Энрико лежит, растянувшись на кровати, и смотрит на наросты на стене, пятно, трещину. Лампада Карло освещает их, пятно расширяется, пестрит и сжимается, это чешуя рыбы, островок, хищный разбойничий глаз, сосок, горсть рассеивающегося песка, чернила, которыми обрызганы полинявшие серые стены классной комнаты. Трещина на чердаке рядом с портретом Шопенгауэра расползается, свет мигает и заставляет стену дрожать. Нино передвигает лампаду, глаза Карло блестят в темноте, погружаясь в коричневые воды, Паула поднимает брови, море заполняет собой все, его колено немного, не так сильно, побаливает, а потом и эта боль проходит. Масло выливается из лампады. Тело — это шарик, который изо всех сил надувает маленький мальчик; он светится изнутри, раздувается и заполняет всю небесную сферу чистым и спокойным, однородным светом. Нет больше ничего другого, никого, кто мог бы услышать слабый хлопок, когда иголка пинии протыкает шарик, или шипение масла, что накрывает и гасит пламя.
* * *
О том, что последовало за 5 декабря 1959 года, можно поведать очень коротко. Лини остается бодрствовать подле Энрико в той самой комнате, всю ночь одна, и эта ночь мало отличается от многих других ночей последнего времени. Она смотрит на него сосредоточенная, не плача, время от времени берет его руку. Она хоронит его на кладбище в Сальворе и продолжает жить в том же доме. Четырнадцать лет падают один в другой, как те китайские шкатулки, в которые она играла в детстве, вино и пелинковец размывают все вокруг в мутной пелене, похожей на тусклый дневной свет по некоторым дням, когда совершенно непонятно, то ли это утро, то ли уже послеобеденный час. Для него я была ничем по сравнению с Карло, говорит она племянникам, приезжающим ее навестить. С Буздакинами она зачастую обходится грубо или вовсе не обращает на них внимания, но в какие-то вечера садится вместе со старухой под оливами и, глядя на ее широкое, ироничное и дружелюбное лицо, успокаивается.
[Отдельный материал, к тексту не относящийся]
(* ===== verification/SampleNet.v ===== *)
(** A concrete [Net], used only to evaluate the host side in witnesses: a log of
    what was sent, URLs of the form http://host/path, and a toy message format
    for DNS answers ("A" and an address, "M" for an A and an AAAA record). *)
From S2P Require Import Prelude GoStrings GoNet Policy Access Manager Sample.

Inductive nevent := NHttp (out : OutRequest) | NDns (network server payload : string).

Definition sample_url (s : string) : result URL :=
  if HasPrefix s "http://" then
    let rest := string_drop 7 s in
    match IndexByte rest "/" with
    | Some i => Ok (url_of "http" (string_take i rest) (string_drop i rest) "" "")
    | None => Ok (url_of "http" rest "" "" "")
    end
  else Err "missing protocol scheme".

Definition rrA (d : string) : Resource := {| rr_Type := 1; rr_Data := d |}.
Definition rrAAAA : Resource := {| rr_Type := TypeAAAA; rr_Data := "::1" |}.
Definition sample_message : Type := unit * list Resource * list Resource * list Resource.
Definition sample_unpack (s : string) : result sample_message :=
  match s with
  | String "A" d => Ok (tt, [rrA d], [], [])
  | String "M" d => Ok (tt, [rrA d; rrAAAA], [], [])
  | _ => Err "short message"
  end.
Definition sample_pack (m : sample_message) : result string :=
  match m with
  | (_, [r], [], []) => if rr_Type r =? 1 then Ok ("A" +:+ rr_Data r) else Err "unsupported"
  | _ => Err "unsupported"
  end.

Lemma sample_pack_unpack m s : sample_pack m = Ok s -> sample_unpack s = Ok m.
Proof.
  destruct m as [[[[] [|[t d] [|? ?]]] [|? ?]] [|? ?]]; simpl; try done.
  destruct (t =? 1) eqn:E; [|done]. intros [= <-]. apply Z.eqb_eq in E. subst.
  change ("A" +:+ d) with (String "A" d). done.
Qed.

Definition sampleNet : Net := {|
  nstate := list nevent;
  now _ := 1;
  url_Parse := sample_url;
  url_String u := u_Scheme u +:+ "://" +:+ u_Host u +:+ u_Path u;
  newRequest_error _ _ := None;
  roundTrip_http out n :=
    (Ok {| rs_StatusCode := 200; rs_Header := []; rs_Body := Some {| st_data := "hello"; st_err := None |} |},
     NHttp out :: n);
  dns_header := unit;
  dns_start_error _ := None;
  dns_AllQuestions s := Ok [s];
  dns_Unpack := sample_unpack;
  dns_Pack := sample_pack;
  dns_servers _ := ["9.9.9.9:53"];
  dns_exchange network server payload n := (Ok "M1.2.3.4", NDns network server payload :: n);
|}.
Lemma try_servers_error network payload servers errs n n' :
  try_servers network payload servers errs n <> (Err "", n').
Proof.
  revert errs n. induction servers as [|s servers IH]; intros errs n; cbn [try_servers].
  - case_bool_decide; congruence.
  - by destruct (dns_exchange _ _ _ _) as [[r|e] n1].
Qed.
Lemma handleQuery_error network payload n n' : handleQuery network payload n <> (Err "", n').
Proof.
  unfold handleQuery. case_bool_decide; [done|].
  unfold validateDNSQuery. destruct (dns_start_error payload); [intros [= E]; by apply string_app_nonempty in E|].
  destruct (dns_AllQuestions payload); [|intros [= E]; by apply string_app_nonempty in E].
  destruct (normalizeDNSNetwork network) eqn:N; [apply try_servers_error|]. intros [= ->].
  unfold normalizeDNSNetwork in N. repeat case_bool_decide; try done.
Qed.

(** The names a query is checked for. *)
Definition checked_hosts (req : DNSRequest) : result (list string) :=
  hosts <-! dnsQuestionHosts (dq_Payload req);
  Ok (if bool_decide (hosts = []) && negb (bool_decide (TrimSpace (dq_Host req) = ""))
      then [TrimSpace (dq_Host req)] else hosts).

(** A name a query asks for: that of one of its questions, without the final dot,
    in lower case. The root has none. *)
Definition asks (payload name : string) : Prop :=
  exists questions q, dns_AllQuestions payload = Ok questions /\ q ∈ questions /\
    name = ToLower (TrimSpace (TrimSuffix q ".")) /\ name <> "".
(** The records of a section without the IPv6 addresses (type 28), in order. *)
Definition without_ipv6 (section kept : list Resource) : Prop :=
  kept `sublist_of` section /\ forall r, r ∈ kept <-> r ∈ section /\ rr_Type r <> 28.
Lemma filterAAAA_without section : without_ipv6 section (filterAAAAResources section).
Proof.
  split; [apply sublist_filter|]. intros r. unfold filterAAAAResources. rewrite list_elem_of_filter. unfold TypeAAAA. tauto.
Qed.
Lemma question_hosts_elem seen questions name :
  name ∈ question_hosts seen questions <->
  name ∉ seen /\ name <> "" /\ exists q, q ∈ questions /\ name = ToLower (TrimSpace (TrimSuffix q ".")).
Proof.
  revert seen. induction questions as [|q questions IH]; intros seen; cbn [question_hosts]; [set_solver|].
  set (host := ToLower (TrimSpace (TrimSuffix q "."))) in *.
  destruct (decide (host = "")) as [E|E]; [rewrite (bool_decide_eq_true_2 (host = "")) by done; cbn [orb]; rewrite IH; set_solver|].
  rewrite (bool_decide_eq_false_2 (host = "")) by done. cbn [orb]. case_bool_decide as S; rewrite ?elem_of_cons, IH; [set_solver|].
  destruct (decide (name = host)) as [->|N]; [set_solver|]. set_solver.
Qed.
Lemma dnsQuestionHosts_asks payload hosts name : dnsQuestionHosts payload = Ok hosts -> name ∈ hosts <-> asks payload name.
Proof.
  unfold dnsQuestionHosts, asks. destruct (dns_start_error payload); [done|]. destruct (dns_AllQuestions payload) as [qs|]; [|done].
  intros [= <-]. rewrite question_hosts_elem. split.
  - intros (_ & N & q & Q & ->). by exists qs, q.
  - intros (qs' & q & [= <-] & Q & -> & N). split; [by apply not_elem_of_nil|]. split; [done|]. by exists q.
Qed.

(** What happens to a query whose names are known. *)
Lemma dns_hosts_enforced id req h pol p resp h' hosts :
  compilePolicy pol = Ok p -> pm_policies (h_mgr h) !! id = Some p ->
  policyModeForSandbox id (h_mgr h) = PolicyModeEnforce ->
  handleDNSRequest id req h = (resp, h') -> checked_hosts req = Ok hosts ->
  (h_net h' <> h_net h -> Forall (admits_dns pol) hosts) /\
  (~ Forall (admits_dns pol) hosts -> h_net h' = h_net h /\ ds_Payload resp = "" /\ ds_Error resp <> "").
Proof.
  intros C P E HD CH. unfold handleDNSRequest in HD. rewrite P in HD. unfold checked_hosts in CH.
  destruct (dnsQuestionHosts (dq_Payload req)) as [qs|e]; [|done]. cbn [result_bind] in CH.
  injection CH as CH. rewrite CH, E in HD.
  destruct (evaluate_hosts p PolicyModeEnforce hosts) as [[host eval]|evals] eqn:EV.
  { injection HD as <- <-. rewrite record_net. by cbn [ds_Payload ds_Error]. }
  by apply (evaluate_hosts_enforce pol p hosts evals C) in EV as [F L].
Qed.
(** The answer in transparent mode, whatever the policy. *)
Lemma dns_transparent_answer id req h p resp h' :
  pm_policies (h_mgr h) !! id = Some p -> handleDNSRequest id req h = (resp, h') ->
  trafficModeForSandbox id (h_mgr h) = TrafficModeTransparent -> ds_Error resp = "" ->
  exists answer n hd an au ad an' au' ad',
    handleQuery (dq_Network req) (dq_Payload req) (h_net h) = (Ok answer, n) /\ dns_Unpack answer = Ok (hd, an, au, ad) /\
    dns_Pack (hd, an', au', ad') = Ok (ds_Payload resp) /\ without_ipv6 an an' /\ without_ipv6 au au' /\ without_ipv6 ad ad'.
Proof.
  intros P HD TM OK. unfold handleDNSRequest in HD. rewrite P in HD.
  destruct (dnsQuestionHosts (dq_Payload req)) as [qs|e] eqn:QH.
  2: { injection HD as <- <-. cbn in OK. subst e. unfold dnsQuestionHosts in QH.
       destruct (dns_start_error _); [injection QH as QH; by apply string_app_nonempty in QH|].
       destruct (dns_AllQuestions _); [done|]. injection QH as QH. by apply string_app_nonempty in QH. }
  destruct (evaluate_hosts p _ _) as [[host eval]|evals]; [by injection HD as <- <-|].
  destruct (handleQuery _ _ _) as [[answer|e] n] eqn:Q; [|injection HD as <- <-; cbn in OK; subst e; by apply handleQuery_error in Q].
  cbn [h_mgr set_host_net] in HD. rewrite bool_decide_eq_true_2 in HD by done. unfold stripAAAARecords in HD.
  destruct (dns_Unpack answer) as [[[[hd an] au] ad]|e] eqn:U; [|by injection HD as <- <-].
  destruct (dns_Pack _) as [s|e] eqn:PK; simpl in HD; injection HD as <- <-; [|done].
  exists answer, n, hd, an, au, ad, (filterAAAAResources an), (filterAAAAResources au), (filterAAAAResources ad).
  split; [done|]. split; [done|]. split; [done|]. split; [apply filterAAAA_without|]. split; apply filterAAAA_without.
Qed.

(** C14. Enforcement for DNS: in enforce mode a query reaches a DNS server only
    if its questions can be read and the written policy admits every name they ask
    for that is not empty (nor the host the request gives, when no question has a
    name: only a query without any name goes unchecked, see
    [dns_nameless_query_unchecked]); a query for a name that is not admitted is
    refused without touching the network. In transparent mode an answer given back
    is the message the server sent, packed again without its AAAA records. *)
Theorem dns_request_enforced id req h pol p resp h' :
  compilePolicy pol = Ok p -> pm_policies (h_mgr h) !! id = Some p ->
  policyModeForSandbox id (h_mgr h) = PolicyModeEnforce -> handleDNSRequest id req h = (resp, h') ->
  (h_net h' <> h_net h ->
   (exists questions, dns_AllQuestions (dq_Payload req) = Ok questions) /\
   (forall name, asks (dq_Payload req) name -> admits_dns pol name) /\
   ((forall name, ~ asks (dq_Payload req) name) -> TrimSpace (dq_Host req) <> "" -> admits_dns pol (TrimSpace (dq_Host req)))) /\
  (forall name, asks (dq_Payload req) name -> ~ admits_dns pol name ->
   h_net h' = h_net h /\ ds_Payload resp = "" /\ ds_Error resp <> "") /\
  (trafficModeForSandbox id (h_mgr h) = TrafficModeTransparent -> ds_Error resp = "" ->
   exists answer n hd an au ad an' au' ad',
     handleQuery (dq_Network req) (dq_Payload req) (h_net h) = (Ok answer, n) /\ dns_Unpack answer = Ok (hd, an, au, ad) /\
     dns_Pack (hd, an', au', ad') = Ok (ds_Payload resp) /\ without_ipv6 an an' /\ without_ipv6 au au' /\ without_ipv6 ad ad').
Proof.
  intros C P E HD.
  assert (T := dns_transparent_answer id req h p resp h' P HD).
  destruct (dnsQuestionHosts (dq_Payload req)) as [qs|e] eqn:QH.
  2: { unfold handleDNSRequest in HD. rewrite P, QH in HD. injection HD as <- <-. split; [done|]. split; [|done].
       intros name (questions & q & Q & _). split; [done|]. split; [done|]. unfold dnsQuestionHosts in QH.
       destruct (dns_start_error _); [injection QH as <-; by apply string_app_nonempty|]. by rewrite Q in QH. }
  pose proof (fun name => dnsQuestionHosts_asks _ _ name QH) as A.
  assert (CH : checked_hosts req = Ok (if bool_decide (qs = []) && negb (bool_decide (TrimSpace (dq_Host req) = ""))
      then [TrimSpace (dq_Host req)] else qs)) by (unfold checked_hosts; by rewrite QH).
  destruct (dns_hosts_enforced id req h pol p resp h' _ C P E HD CH) as [F1 F2]. split; [|split; [|done]].
  - intros N. specialize (F1 N). split; [|split].
    + unfold dnsQuestionHosts in QH. destruct (dns_start_error _); [done|]. destruct (dns_AllQuestions _) as [q|]; [by exists q|done].
    + intros name Hn%A. destruct qs; [by apply not_elem_of_nil in Hn|]. cbn in F1. rewrite Forall_forall in F1. by apply F1.
    + intros Em Hh. destruct qs as [|x qs]; [|destruct (Em x); apply A; by left]. rewrite (bool_decide_eq_true_2 _ eq_refl), (bool_decide_eq_false_2 _ Hh) in F1.
      by inversion F1.
  - intros name Hn%A D. apply F2. intros F. destruct qs; [by apply not_elem_of_nil in Hn|]. cbn in F. rewrite Forall_forall in F. by apply D, F.
Qed.

(** A query without a usable name is not checked: when no question has a
    name (as a query for the root has none) and the request carries no host, the
    query is sent to the DNS servers whatever the policy and the mode, and no
    event is recorded. *)
Theorem dns_nameless_query_unchecked id req h p :
  pm_policies (h_mgr h) !! id = Some p -> checked_hosts req = Ok [] ->
  exists resp, handleDNSRequest id req h =
    (resp, set_host_net (handleQuery (dq_Network req) (dq_Payload req) (h_net h)).2 h).
Proof.
  intros P CH. unfold handleDNSRequest. rewrite P. unfold checked_hosts in CH.
  destruct (dnsQuestionHosts (dq_Payload req)) as [qs|e]; [|done]. cbn [result_bind] in CH.
  injection CH as CH. rewrite CH. cbn [evaluate_hosts].
  destruct (handleQuery _ _ _) as [[payload|e] n]; [|by eexists]. cbn [h_mgr set_host_net].
  destruct (bool_decide (trafficModeForSandbox _ _ = _)); [destruct (stripAAAARecords payload)|]; by eexists.
Qed.

(** ** Audit mode *)

(** The manager with another policy for one sandbox. *)
Definition with_policy (id : string) (p : compiledPolicy) (h : host) : host :=
  {| h_mgr := set_registry (pm_sandboxes (h_mgr h)) (<[id := p]> (pm_policies (h_mgr h))) (h_mgr h);
     h_net := h_net h |}.

Lemma forward_independent cfg b x y ev1 ev2 out (h1 h2 : host) :
  h_net h1 = h_net h2 ->
  (forward h_net set_host_net recordAccessEvent cfg b x y ev1 out h1).1 =
  (forward h_net set_host_net recordAccessEvent cfg b x y ev2 out h2).1 /\
  h_net (forward h_net set_host_net recordAccessEvent cfg b x y ev1 out h1).2 =
  h_net (forward h_net set_host_net recordAccessEvent cfg b x y ev2 out h2).2.
Proof.
  intros E. unfold forward. rewrite E. destruct (newRequest_error _ _); simpl; [by rewrite !record_net|].
  destruct (roundTrip_http _ _) as [[r|e] n]; simpl; [|by rewrite !record_net].
  destruct (readBoundedResponse _ _) as [[bd []]|e]; simpl; by rewrite !record_net.
Qed.
(* ===== verification/MitmCA.v ===== *)
(** The certificate authority for intercepted TLS ([mitm.go]): leaf certificates
    by host name, made once and cached. Key generation, certificate creation and
    encoding are the class [CertLib]. *)
From S2P Require Import Prelude GoStrings GoNet Messages.

(** The fields of the [x509.Certificate] template that vary. *)
Record LeafTemplate := {
  lt_SerialNumber : Z; lt_CommonName : string; lt_NotBefore : Z; lt_NotAfter : Z;
  lt_DNSNames : list string; lt_IPAddresses : list IP;
}.

Class CertLib := {
  rng : Type;
  private_key : Type;
  lib_GenerateKey : rng -> result private_key * rng;
  lib_Serial : rng -> result Z * rng;
  (** [x509.CreateCertificate] for a template and the subject's key, signed by the authority. *)
  lib_CreateCertificate : LeafTemplate -> private_key -> rng -> result string * rng;
  lib_ParseCertificate_error : string -> option string;
  lib_MarshalPKCS8 : private_key -> result string;
  pem_Encode : string -> string -> string;
}.

Section authority.
Context `{GoLib} `{CertLib}.

Record leafCertificate := { lf_DER : string; lf_key : private_key }.
Record mitmCA := { ca_leafCache : gmap string leafCertificate; ca_rng : rng }.

Definition Hour : Z := 3600 * 10 ^ 9.
Definition leaf_host (host : string) : string := ToLower (TrimSpace host).
Definition leaf_template (host : string) (serial now : Z) : LeafTemplate := {|
  lt_SerialNumber := serial; lt_CommonName := host; lt_NotBefore := now - 1 * Hour; lt_NotAfter := now + 24 * Hour;
  lt_DNSNames := match ParseIP host with Some _ => [] | None => [host] end;
  lt_IPAddresses := match ParseIP host with Some ip => [ip] | None => [] end |}.

Definition LeafForHost (host : string) (now : Z) (c : mitmCA) : result leafCertificate * mitmCA :=
  let host := leaf_host host in
  let fail what e r := (Err (what +:+ " for " +:+ Quote host +:+ ": " +:+ e), {| ca_leafCache := ca_leafCache c; ca_rng := r |}) in
  if bool_decide (host = "") then (Err "leaf host is required", c)
  else match ca_leafCache c !! host with
  | Some cert => (Ok cert, c)
  | None =>
      match lib_GenerateKey (ca_rng c) with
      | (Err e, r) => fail "generate leaf key" e r
      | (Ok key, r) =>
          match lib_Serial r with
          | (Err e, r) => fail "generate leaf serial" e r
          | (Ok serial, r) =>
              match lib_CreateCertificate (leaf_template host serial now) key r with
              | (Err e, r) => fail "create leaf certificate" e r
              | (Ok der, r) =>
                  match lib_ParseCertificate_error der with
                  | Some e => fail "parse leaf certificate" e r
                  | None =>
                      let cert := {| lf_DER := der; lf_key := key |} in
                      (Ok cert, {| ca_leafCache := <[host := cert]> (ca_leafCache c); ca_rng := r |})
                  end
              end
          end
      end
  end.

Definition LeafPEMForHost (host : string) (now : Z) (c : mitmCA) : result (string * string) * mitmCA :=
  match LeafForHost host now c with
  | (Err e, c) => (Err e, c)
  | (Ok cert, c) =>
      match lib_MarshalPKCS8 (lf_key cert) with
      | Err e => (Err ("marshal leaf private key for " +:+ Quote host +:+ ": " +:+ e), c)
      | Ok keyDER => (Ok (pem_Encode "CERTIFICATE" (lf_DER cert), pem_Encode "PRIVATE KEY" keyDER), c)
      end
  end.

(** [ProxyManager.handleLeafCertRequest]. *)
Definition handleLeafCertRequest (host : string) (now : Z) (ca : option mitmCA) : LeafCertResponse * option mitmCA :=
  let fail e := {| lc_CertPEM := ""; lc_KeyPEM := ""; lc_Error := e |} in
  match ca with
  | None => (fail "MITM CA is not configured", None)
  | Some c =>
      match LeafPEMForHost host now c with
      | (Err e, c) => (fail e, Some c)
      | (Ok (certPEM, keyPEM), c) => ({| lc_CertPEM := certPEM; lc_KeyPEM := keyPEM; lc_Error := "" |}, Some c)
      end
  end.

(** A certificate made for exactly this name, and valid at [now]. *)
Definition issued_for (host : string) (cert : leafCertificate) : Prop :=
  exists serial now r r',
    lib_CreateCertificate (leaf_template host serial now) (lf_key cert) r = (Ok (lf_DER cert), r') /\
    lib_ParseCertificate_error (lf_DER cert) = None.
Definition ca_inv (c : mitmCA) : Prop := map_Forall (fun host cert => host <> "" /\ issued_for host cert) (ca_leafCache c).

Lemma LeafForHost_inv host now c : ca_inv c -> ca_inv (LeafForHost host now c).2.
Proof.
  intros I. unfold LeafForHost. case_bool_decide as NE; [done|].
  destruct (ca_leafCache c !! leaf_host host); [done|].
  destruct (lib_GenerateKey _) as [[key|] r]; [|done]. destruct (lib_Serial r) as [[serial|] r1]; [|done].
  destruct (lib_CreateCertificate _ _ r1) as [[der|] r2] eqn:C; [|done].
  destruct (lib_ParseCertificate_error der) eqn:P; [done|]. apply map_Forall_insert_2; [|done].
  split; [done|]. by exists serial, now, r1, r2.
Qed.

Lemma LeafForHost_ok host now c cert c' :
  ca_inv c -> LeafForHost host now c = (Ok cert, c') ->
  leaf_host host <> "" /\ issued_for (leaf_host host) cert /\ ca_leafCache c' !! leaf_host host = Some cert.
Proof.
  intros I. unfold LeafForHost. case_bool_decide as NE; [done|].
  destruct (ca_leafCache c !! leaf_host host) as [x|] eqn:E.
  - intros [= <- <-]. split; [done|]. split; [|done]. by apply (I _ _ E).
  - destruct (lib_GenerateKey _) as [[key|] r]; [|done]. destruct (lib_Serial r) as [[serial|] r1]; [|done].
    destruct (lib_CreateCertificate _ _ r1) as [[der|] r2] eqn:C; [|done].
    destruct (lib_ParseCertificate_error der) eqn:P; [done|]. intros [= <- <-]. split; [done|].
    split; [by exists serial, now, r1, r2|]. apply lookup_insert_eq.
Qed.

Lemma LeafForHost_keeps host now c h cert : ca_leafCache c !! h = Some cert -> ca_leafCache (LeafForHost host now c).2 !! h = Some cert.
Proof.
  intros E. unfold LeafForHost. case_bool_decide; [done|]. destruct (ca_leafCache c !! leaf_host host) eqn:E2; [done|].
  repeat (case_match; try done). simplify_eq/=. rewrite lookup_insert_ne; [done|]. congruence.
Qed.
End authority.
Паула умирает в 1972 году. «Больше, чем смерть Рико, — написала она, — меня потряс его вид, когда мы виделись в последний раз», 3 декабря 1973 года Лини находят у подножия лестницы, где она пролежала несколько часов после своей смерти, должно быть, свалившись с площадки над первым лестничным маршем, где находилась полка с бутылками, у нее оказался перелом черепа. После ее похорон родственники подбирают некоторые книги и бумаги, среди них и письмо Толстого, а остальное, несколько томов и черновые тетради, закрывают в большом бауле с медными гвоздями, оставленном у окна. Лия забирает лампаду и дарит ее своей дочери Анне, которая живет в Гориции, выйдя замуж за Луццато, родственника Карло по материнской линии.
Десять лет спустя в новом, критическом издании трудов Михельштедтера, считающемся благодаря его строгости и полноте образцовым, в примечании к «Переписке», повторенном потом в других изданиях, кончину Энрико Мреуле переносят на двадцать шесть лет назад и сообщают, что умер он в Умаго в 1933 году.